The new rule introduces a performance-based regulation that will massively change the way FAA approves and oversees aviation technical programs.
Under the new rule, for nationally accredited programs, the FAA will defer to Department of Education accreditors in all areas concerning quality of education, meaning the agency will no longer approve curriculums, methods of instructional delivery (i.e., no more FAA distance learning authorizations required), how and where educational content is consumed (i.e., schools will have the opportunity to provide training at an additional fixed location, such as a high school), grading systems, testing schedules, or class sizes. And under the watchful eye of national accrediting bodies, AMTS will assess educational outcomes in lieu of meeting seat time mandates—aligning aviation maintenance education with common practice in other technical-related programs.

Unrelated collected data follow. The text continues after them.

(** The seven deletions in their order; one of a table others refer to fails when it would leave
    such a row without its parent. *)
Definition remove_obsolete_reversible_data (contexts : list context) (_new_irreversible_block : Z) (db : database) : outcome sql_error database :=
  if is_lite_mode db then Ok db
  else
    let gone := obsolete contexts _new_irreversible_block (fork db) in
    let rv := reversible db in
    let account_operations :=
      kept (fun ao f => existsb (fun o => (op_id o.1 =? ao_operation_id ao) && (o.2 =? f) &&
                                          gone (operation_id_to_block_num (op_id o.1)) o.2) (operations_reversible rv))
        (account_operations_reversible rv) in
    let hardforks := kept (fun h => gone (hardfork_block h)) (applied_hardforks_reversible rv) in
    let operations := kept (fun o => gone (operation_id_to_block_num (op_id o))) (operations_reversible rv) in
    _ ← o_assert (refers (map (in_fork ao_operation_id) account_operations) (map (in_fork op_id) operations)) ForeignKeyViolation;
    let signatures :=
      kept (fun s f => existsb (fun t => bool_decide (trx_hash t.1 = sig_hash s) && (t.2 =? f) && gone (trx_block t.1) t.2)
                         (transactions_reversible rv))
        (transactions_multisig_reversible rv) in
    let transactions := kept (fun t => gone (trx_block t)) (transactions_reversible rv) in
    _ ← o_assert (refers (map (in_fork sig_hash) signatures) (map (in_fork trx_hash) transactions)) ForeignKeyViolation;
    let accounts := kept (fun a f => match account_block a with Some n => gone n f | None => false end) (accounts_reversible rv) in
    let blocks := kept (fun b => gone (num b)) (blocks_reversible rv) in
    _ ← o_assert (refers (map (in_fork trx_block) transactions) (map (in_fork num) blocks) &&
                  refers (account_blocks accounts) (map (in_fork num) blocks) &&
                  refers (map (in_fork hardfork_block) hardforks) (map (in_fork num) blocks)) ForeignKeyViolation;
    Ok (set_reversible_tables
      {| blocks_reversible := blocks; transactions_reversible := transactions; transactions_multisig_reversible := signatures;
         operations_reversible := operations; accounts_reversible := accounts; account_operations_reversible := account_operations;
         applied_hardforks_reversible := hardforks |} db).

Definition set_irreversible (locked : bool) (contexts : list context) (_block_num : Z) (db : database) : outcome sql_error database :=
  if is_lite_mode db then
    db ← set_consistent_block _block_num (insert_event NEW_IRREVERSIBLE _block_num db);
    Ok (if locked then db else remove_unecessary_events contexts _block_num db)
  else
    let __irreversible_head_block := default 0 (sql_max (map num (tb_blocks (irreversible db)))) in
    if _block_num <? __irreversible_head_block then Ok db
    else
      db ← copy_to_irreversible __irreversible_head_block _block_num db;
      db ← (if locked then Ok db
            else remove_obsolete_reversible_data contexts _block_num (remove_unecessary_events contexts _block_num db));
      set_consistent_block _block_num (insert_event NEW_IRREVERSIBLE _block_num db).

(** The constraint deferred to the end of the transaction: the producers of the blocks. *)
Definition commit (db : database) : outcome sql_error database :=
  let ir := irreversible db in
  _ ← o_assert (refers (map producer_account_id (tb_blocks ir)) (map account_id (tb_accounts ir))) ForeignKeyViolation;
  Ok db.

(** [hive.blocks_view] *)
Definition blocks_view (db : database) : list block_row :=
  tb_blocks (irreversible db) ++
  let visible := List.filter (fun r => default 0 (consistent_block db) <? num r.1) (blocks_reversible (reversible db)) in
  map fst (List.filter (newest visible) visible).

(** ** The chain *)

Definition fbn (fb : full_block) : Z := num (fb_block fb).

(** The blocks from block 1 on, and how many of them are irreversible. *)
Record chain := { ch_blocks : list full_block; ch_irreversible : nat }.

Definition head (ch : chain) : nat := length (ch_blocks ch).

(** The rows of a block belong to it. *)
Record well_formed (fb : full_block) : Prop := {
  wf_transactions : forall t, t ∈ fb_transactions fb -> trx_block t = fbn fb;
  wf_signatures : forall s, s ∈ fb_signatures fb -> sig_hash s ∈ map trx_hash (fb_transactions fb);
  wf_operations : forall o, o ∈ fb_operations fb -> operation_id_to_block_num (op_id o) = fbn fb;
  wf_accounts : forall a, a ∈ fb_accounts fb -> account_block a = Some (fbn fb);
  wf_account_operations : forall ao, ao ∈ fb_account_operations fb -> ao_operation_id ao ∈ map op_id (fb_operations fb);
  wf_hardforks : forall h, h ∈ fb_applied_hardforks fb -> hardfork_block h = fbn fb
}.

Definition all_rows {R} (field : full_block -> list R) (l : list full_block) : list R := concat (map field l).

(** Along a chain hashes, identifiers, names and sequence numbers do not repeat, and producers,
    accounts of operations and virtual operations of hardforks come before they are used. *)
Record rows_ok (l : list full_block) : Prop := {
  ro_hashes : NoDup (map trx_hash (all_rows fb_transactions l));
  ro_signatures : NoDup (map (fun s => (sig_hash s, signature s)) (all_rows fb_signatures l));
  ro_operations : NoDup (map op_id (all_rows fb_operations l));
  ro_accounts : NoDup (map account_id (all_rows fb_accounts l));
  ro_names : NoDup (map account_name (all_rows fb_accounts l));
  ro_account_operations : NoDup (map (fun ao => (ao_account_id ao, ao_account_op_seq_no ao)) (all_rows fb_account_operations l));
  ro_hardforks : NoDup (map hardfork_num (all_rows fb_applied_hardforks l));
  ro_producers : forall fb, fb ∈ l -> producer_account_id (fb_block fb) ∈ map account_id (all_rows fb_accounts l);
  ro_actors : forall ao, ao ∈ all_rows fb_account_operations l ->
    ao_account_id ao ∈ map account_id (all_rows fb_accounts l) /\ ao_transacting_account_id ao ∈ map account_id (all_rows fb_accounts l);
  ro_vops : forall h, h ∈ all_rows fb_applied_hardforks l -> hardfork_vop_id h ∈ map op_id (all_rows fb_operations l)
}.

Inductive call :=
| Push (locked : bool) (contexts : list context) (fb : full_block)
| Fork (block_num_before_fork : Z)
| Irreversible (locked : bool) (contexts : list context) (block_num : Z).

(** What hived does to its chain when it makes the call. *)
Inductive chain_step : call -> chain -> chain -> Prop :=
| ChPush locked contexts fb ch :
    well_formed fb -> fbn fb = Z.of_nat (head ch) + 1 -> rows_ok (ch_blocks ch ++ [fb]) ->
    chain_step (Push locked contexts fb) ch {| ch_blocks := ch_blocks ch ++ [fb]; ch_irreversible := ch_irreversible ch |}
| ChFork m ch :
    (ch_irreversible ch <= m <= head ch)%nat ->
    chain_step (Fork (Z.of_nat m)) ch {| ch_blocks := take m (ch_blocks ch); ch_irreversible := ch_irreversible ch |}
| ChIrreversible locked contexts n ch :
    (1 <= n)%nat -> (ch_irreversible ch <= n <= head ch)%nat ->
    chain_step (Irreversible locked contexts (Z.of_nat n)) ch {| ch_blocks := ch_blocks ch; ch_irreversible := n |}
| ChOld locked contexts n ch :
    (n < ch_irreversible ch)%nat -> chain_step (Irreversible locked contexts (Z.of_nat n)) ch ch.

(** Every call is a transaction of its own. *)
Definition execute (c : call) (db : database) : outcome sql_error database :=
  db ← match c with
       | Push locked contexts fb => push_block locked contexts fb db
       | Fork m => back_from_fork m db
       | Irreversible locked contexts n => set_irreversible locked contexts n db
       end;
  commit db.

(** ** The invariant *)

(** What the reversible tables hold: blocks with the fork they were pushed in. *)
Definition entry : Type := full_block * Z.

Definition rows_of {R} (field : full_block -> list R) (es : list entry) : list (R * Z) :=
  concat (map (fun e => with_fork e.2 (field e.1)) es).

(** No later fork has gone below the block. *)
Definition live (forks : list (Z * Z)) (e : entry) : bool :=
  forallb (fun g => negb (e.2 <? g.1) || (fbn e.1 <=? g.2)) forks.

Record tables_hold (es : list entry) (db : database) : Prop := {
  th_blocks : blocks_reversible (reversible db) = map (fun e => (fb_block e.1, e.2)) es;
  th_transactions : transactions_reversible (reversible db) = rows_of fb_transactions es;
  th_signatures : transactions_multisig_reversible (reversible db) = rows_of fb_signatures es;
  th_operations : operations_reversible (reversible db) = rows_of fb_operations es;
  th_accounts : accounts_reversible (reversible db) = rows_of fb_accounts es;
  th_account_operations : account_operations_reversible (reversible db) = rows_of fb_account_operations es;
  th_hardforks : applied_hardforks_reversible (reversible db) = rows_of fb_applied_hardforks es
}.

Definition irreversible_rows (l : list full_block) : tables :=
  {| tb_blocks := map fb_block l; tb_transactions := all_rows fb_transactions l;
     tb_transactions_multisig := all_rows fb_signatures l; tb_operations := all_rows fb_operations l;
     tb_accounts := all_rows fb_accounts l; tb_account_operations := all_rows fb_account_operations l;
     tb_applied_hardforks := all_rows fb_applied_hardforks l |}.

(** A key does not repeat within a fork. *)
Definition keyed {R X} (field : full_block -> list R) (key : R -> X) (es : list entry) : Prop :=
  NoDup (map (in_fork key) (rows_of field es)).

Record keys_ok (es : list entry) : Prop := {
  ko_hashes : keyed fb_transactions trx_hash es;
  ko_signatures : keyed fb_signatures (fun s => (sig_hash s, signature s)) es;
  ko_operations : keyed fb_operations op_id es;
  ko_accounts : keyed fb_accounts account_id es;
  ko_names : keyed fb_accounts account_name es;
  ko_account_operations :
    keyed fb_account_operations (fun ao => (ao_account_id ao, ao_account_op_seq_no ao, ao_transacting_account_id ao)) es;
  ko_hardforks : keyed fb_applied_hardforks hardfork_num es
}.

Record entries_ok (forks : list (Z * Z)) (F : Z) (ch : chain) (es : list entry) : Prop := {
  eo_keys : NoDup (map (fun e => (fbn e.1, e.2)) es);
  eo_rows : keys_ok es;
  eo_wf : forall e, e ∈ es -> well_formed e.1;
  eo_fork : forall e, e ∈ es -> e.2 <= F;
  eo_current : forall e, e ∈ es -> e.2 = F -> e.1 ∈ ch_blocks ch;
  eo_max : sql_max (map fst forks) = Some F;
  eo_live : map fst (List.filter (fun e => (Z.of_nat (ch_irreversible ch) <? fbn e.1) && live forks e) es)
            = drop (ch_irreversible ch) (ch_blocks ch);
  eo_order : forall e e', e ∈ es -> e' ∈ es -> fbn e.1 = fbn e'.1 -> e.2 < e'.2 -> live forks e = false
}.

(** What hived guarantees of the chain. *)
Record chain_ok (ch : chain) : Prop := {
  co_numbers : map fbn (ch_blocks ch) = seqZ 1 (Z.of_nat (head ch));
  co_bound : (ch_irreversible ch <= head ch)%nat;
  co_wf : forall fb, fb ∈ ch_blocks ch -> well_formed fb;
  co_rows : forall k, rows_ok (take k (ch_blocks ch))
}.

Record follows (db : database) (ch : chain) : Prop := {
  fw_mode : is_lite_mode db = false;
  fw_chain : chain_ok ch;
  fw_irreversible : irreversible db = irreversible_rows (take (ch_irreversible ch) (ch_blocks ch));
  fw_consistent : default 0 (consistent_block db) = Z.of_nat (ch_irreversible ch);
  fw_reversible : exists es, tables_hold es db /\ entries_ok (fork db) (fork_id_seq db) ch es
}.

(** *** Numbers of the chain *)

Lemma seqZ_S a k : seqZ a (Z.of_nat (S k)) = a :: seqZ (a + 1) (Z.of_nat k).
Proof. rewrite seqZ_cons by lia. do 2 f_equal; lia. Qed.

Lemma filter_low l a k :
  map fbn l = seqZ a (Z.of_nat (length l)) -> List.filter (fun b => fbn b <=? a - 1 + Z.of_nat k) l = take k l.
Proof.
  revert a k. induction l as [|b l IH]; intros a k Hn; [by destruct k|]. cbn [length] in Hn. rewrite seqZ_S in Hn. injection Hn as Hb Hn.
  cbn. rewrite Hb. destruct k as [|k].
  - rewrite (proj2 (Z.leb_gt _ _)) by lia. etrans; [|exact (IH (a + 1) 0%nat Hn)].
    apply List.filter_ext_in. intros x Hx. apply list_elem_of_In in Hx.
    assert (fbn x ∈ map fbn l) as Hin by (by apply list_elem_of_fmap_2). rewrite Hn in Hin. apply elem_of_seqZ in Hin.
    rewrite !(proj2 (Z.leb_gt _ _)) by lia. done.
  - rewrite (proj2 (Z.leb_le _ _)) by lia. cbn. f_equal. rewrite <- (IH (a + 1) k Hn). apply List.filter_ext.
    intros x. f_equal. lia.
Qed.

As part of the part 147 certification requirements, the FAA will continue to oversee a program's facilities, equipment, and instructor qualifications, control the certification standards (i.e., mechanic airman certification standards) that drive school curriculums, and continually assess AMTS performance through analysis of student passage rates. And most importantly for aviation safety, the FAA will retain the ultimate decision-making authority when it comes to issuing mechanic certificates, which it only does after through assessment of an individual’s skill and knowledge.
In preparation for the upcoming effective date, ATEC has put together a host of resources and events to support the transition. Visit the The New Part 147 landing page for more information.
5/24/2022 01:31:24 pm
Congratulations to all that worked so hard to get this accomplished. Getting Part 147 revised was not a simple accomplishment.
6/8/2022 11:05:33 pm
All Aircraft Maintenance Technician Schools (AMTS) must be accredited by the FAA to start training prospective aircraft mechanics for a career in between the airline industry or any other aviation maintenance service. 14 CFR part 147 assists to explain the requirements for the certification and function of an AMTS by setting up both the curriculum needs and the connected operating rules that must be followed next to the certification. Because of high levels of knowledge and expertise are needed for aircraft mechanics, the FAA also needs high standards from any AMTS. The new 14 CFR parts 147, certificate on the procedures which allows the interplay between an applicant and the FAA from the moment an inquiry is hoisted to the allotment of a certificate. This procedure leads to assurance that programs, systems and calculated compliance techniques are reviewed as completely as possible while constantly being assessed and tested.
8/27/2022 12:37:32 pm
How does this relate to a service person that has military aviation training and has MOS or NEC related to aviation. Most aviation maintenance schools deal in general aviation and not in sophisticated fly by wire flying involving high attitude or hydraulic pressures of 3000 to 8000 psi. the only way to get that training is being assign to a squadron in the air force of navy. If the FAA could not keep one of it DME at bay Brian Tobias what make it think they can with aviation maintenance training schools. My experience in every squadron I was in we were audited by a major command. You can tell if training has been gun deck or what I call giving some one the sign of the cross you are now qualified. I worked at a general aviation cargo company that use GA aircraft after countless warning by the local FAA office, the owner chose to close down after a warning. They were warned by the office that the Director of maintenance had to MEL a second time and not the mechanic on a Cessna 221 that aircraft had on the fuselage near the prop area Deice protection which according to CESSNA IPB or IPC is made of Kevlar what was on the plexiglass. Every attach point had cracks ranging from a half inch to six inch long. I showed the owner of the company what was supposed to go there. I recommend to the owner if they could not afford kevlar panels lexan would be better than fiberglass. The following Monday what was in the hanger was a brand-new painted aircraft. Those panels were repaired with Bando. I made a call the FAA office the same office that gave a warning to the company. they won't get involve unless there a death.